------ SUPPLIED DATA ------

(** C2 at a solid-colour wall half a cell in front of the player: the depth
    of column 0 is 1/2, the strip is shaded with the factor 4, and the pixel
    at the top of the column gets the bytes 102 and 204 from the colour
    (0.1, 0.2, 0.3), where the factor min(2/z, 1) = 1 gives 26 and 51. *)
Theorem renderWalls_solid_shadow_exceeds_1 :
  exists display' : Display,
    renderWalls 10 (createDisplay 2 2) player_room scene_room = Some display'
    /\ variant (sceneGetTile scene_room (Vector2.new 2 1)) = SolidColor
    /\ (exists zx : Q, zBuffer display' 0%Z = Some zx /\ zx == 1 # 2)
    /\ shadowSolid (1 # 2) == 4
    /\ data_get (img_data (backImageData display')) 0 = Some 102%Z
    /\ data_get (img_data (backImageData display')) 1 = Some 204%Z
    /\ toUint8Clamp (Some ((1 # 10) * Qmin (2 / (1 # 2)) 1 * 255)) = 26%Z
    /\ toUint8Clamp (Some ((2 # 10) * Qmin (2 / (1 # 2)) 1 * 255)) = 51%Z.
Proof.
  eexists. split; [vm_compute; reflexivity |].
  split; [reflexivity |].
  split; [eexists; split; [vm_compute; reflexivity | reflexivity] |].
  repeat split; vm_compute; reflexivity.
Qed.

(** ** Frames of no duration *)













Section ZeroDelta.
Context `{Host}.



End ZeroDelta.

Section ZeroDeltaBodies.
Context `{Host}.







End ZeroDeltaBodies.

Section ZeroDeltaFrames.
Context `{Host}.



End ZeroDeltaFrames.





(** The other two conditions are needed as well: at [deltaTime] 0 a bomb in
    flight below its scale has its velocity turned and damped. *)
Example zero_delta_bomb_on_floor :
  let thrown := mkBomb (Vector3.new (3 # 2) (3 # 2) 0) (Vector3.new 5 0 (5 # 2)) 2 in
  Vector3.z (velocity (snd (updateBomb (mkUpdateState createSpritePool [] host_start)
                              player_room scene_room 0 assets_white thrown)))
  == - 2.
Proof. vm_compute. reflexivity. Qed.

(** ** The ray caster *)

(** In the room the ray east from the middle stops at the wall face x = 2
    on its second turn; one turn of fuel is not enough. *)
Example castRay_runs :
  option_map Vector2.x
    (castRay 2 scene_room (Vector2.new (3 # 2) (3 # 2)) (Vector2.new (16 # 10) (3 # 2)))
  = Some 2
  /\ castRay 1 scene_room (Vector2.new (3 # 2) (3 # 2)) (Vector2.new (16 # 10) (3 # 2))
     = None.
Proof. split; vm_compute; reflexivity. Qed.

(** At 2^34 the rounded [snap] returns the gridline it is given, where the
    exact one goes on to the next; at 2^33 the rounded one still goes on. *)
Example binary64_snap_absorbed :
  Binary64.snap (inject_Z (2 ^ 34)) 1 == inject_Z (2 ^ 34)
  /\ snap (inject_Z (2 ^ 34)) 1 == inject_Z (2 ^ 34 + 1)
  /\ Binary64.snap (inject_Z (2 ^ 33)) 1 == inject_Z (2 ^ 33 + 1).
Proof. split; [| split]; vm_compute; reflexivity. Qed.

Lemma far_step : Binary64.rayStep far_p1 far_p2 = far_p2.
Proof. vm_compute. reflexivity. Qed.

Lemma far_stay : Binary64.rayStep far_p2 far_p2 = far_p2.
Proof. vm_compute. reflexivity. Qed.

Lemma far_first_turn :
  Qlt_bool (Binary64.sqrDistanceTo far_p1 far_p1)
           (Binary64.mul FAR_CLIPPING_PLANE FAR_CLIPPING_PLANE)
  && negb (sceneIsWall scene_7x7 (Binary64.hittingCell far_p1 far_p2)) = true.
Proof. vm_compute. reflexivity. Qed.

Lemma far_next_turns :
  Qlt_bool (Binary64.sqrDistanceTo far_p1 far_p2)
           (Binary64.mul FAR_CLIPPING_PLANE FAR_CLIPPING_PLANE)
  && negb (sceneIsWall scene_7x7 (Binary64.hittingCell far_p2 far_p2)) = true.
Proof. vm_compute. reflexivity. Qed.

Lemma castRay_loop_if (fuel : nat) (scene : Scene) (start p1 p2 : Vector2.t) :
  Binary64.castRay_loop (S fuel) scene start p1 p2
  = if Qlt_bool (Binary64.sqrDistanceTo start p1)
                (Binary64.mul FAR_CLIPPING_PLANE FAR_CLIPPING_PLANE)
       && negb (sceneIsWall scene (Binary64.hittingCell p1 p2))
    then Binary64.castRay_loop fuel scene start p2 (Binary64.rayStep p1 p2)
    else Some p2.
Proof.
  cbn [Binary64.castRay_loop].
  destruct (Qlt_bool _ _); [| reflexivity].
  destruct (sceneIsWall scene (Binary64.hittingCell p1 p2)); reflexivity.
Qed.

Lemma far_loop_spins (fuel : nat) :
  Binary64.castRay_loop fuel scene_7x7 far_p1 far_p2 far_p2 = None.
Proof.
  induction fuel as [| fuel IH]; [reflexivity |].
  rewrite castRay_loop_if, far_next_turns, far_stay. exact IH.
Qed.

(** C7 fails on doubles.  From x = 2^34 on, the step between doubles is
    more than twice [EPS], so [x + EPS] rounds back to [x] and [snap] does not
    leave a gridline it is on.  For the ray from (2^34 - 1, 0.5) through
    (2^34, 0.5), two distinct points, [rayStep] returns its second point;
    from then on both points of the loop are that one, the distance from the
    start stays 1, the cell is no wall, and the loop of [castRay] goes
    round without end: whatever fuel it is given, it has not returned. *)
Theorem castRay_never_returns (fuel : nat) :
  ~ Vector2.eq far_p1 far_p2
  /\ Binary64.castRay fuel scene_7x7 far_p1 far_p2 = None.
Proof.
  split.
  - intros [Hx _]. revert Hx. vm_compute. discriminate.
  - unfold Binary64.castRay. destruct fuel as [| fuel]; [reflexivity |].
    rewrite castRay_loop_if, far_first_turn, far_step. apply far_loop_spins.
Qed.

(* ================================================================== *)
(** * Further properties *)

(** ** The grid that [createScene] builds *)

Lemma fold_max_ge (l : list nat) (n0 : nat) :
  (n0 <= fold_left Nat.max l n0)%nat
  /\ forall n, In n l -> (n <= fold_left Nat.max l n0)%nat.
Proof.
  revert n0. induction l as [| m l IH]; intro n0; simpl.
  - split; [lia | intros n []].
  - destruct (IH (Nat.max n0 m)) as [H0 Hin]. split; [lia |].
    intros n [<- | Hn]; [lia | apply Hin, Hn].
Qed.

------

The expected result is a copy of each line in the records where "Lemma" appears.

#### [RESULT OF THE EXERCISE]
Lemma far_step : Binary64.rayStep far_p1 far_p2 = far_p2.
Lemma far_stay : Binary64.rayStep far_p2 far_p2 = far_p2.
Lemma far_first_turn :
Lemma far_next_turns :
Lemma castRay_loop_if (fuel : nat) (scene : Scene) (start p1 p2 : Vector2.t) :
Lemma far_loop_spins (fuel : nat) :
Lemma fold_max_ge (l : list nat) (n0 : nat) :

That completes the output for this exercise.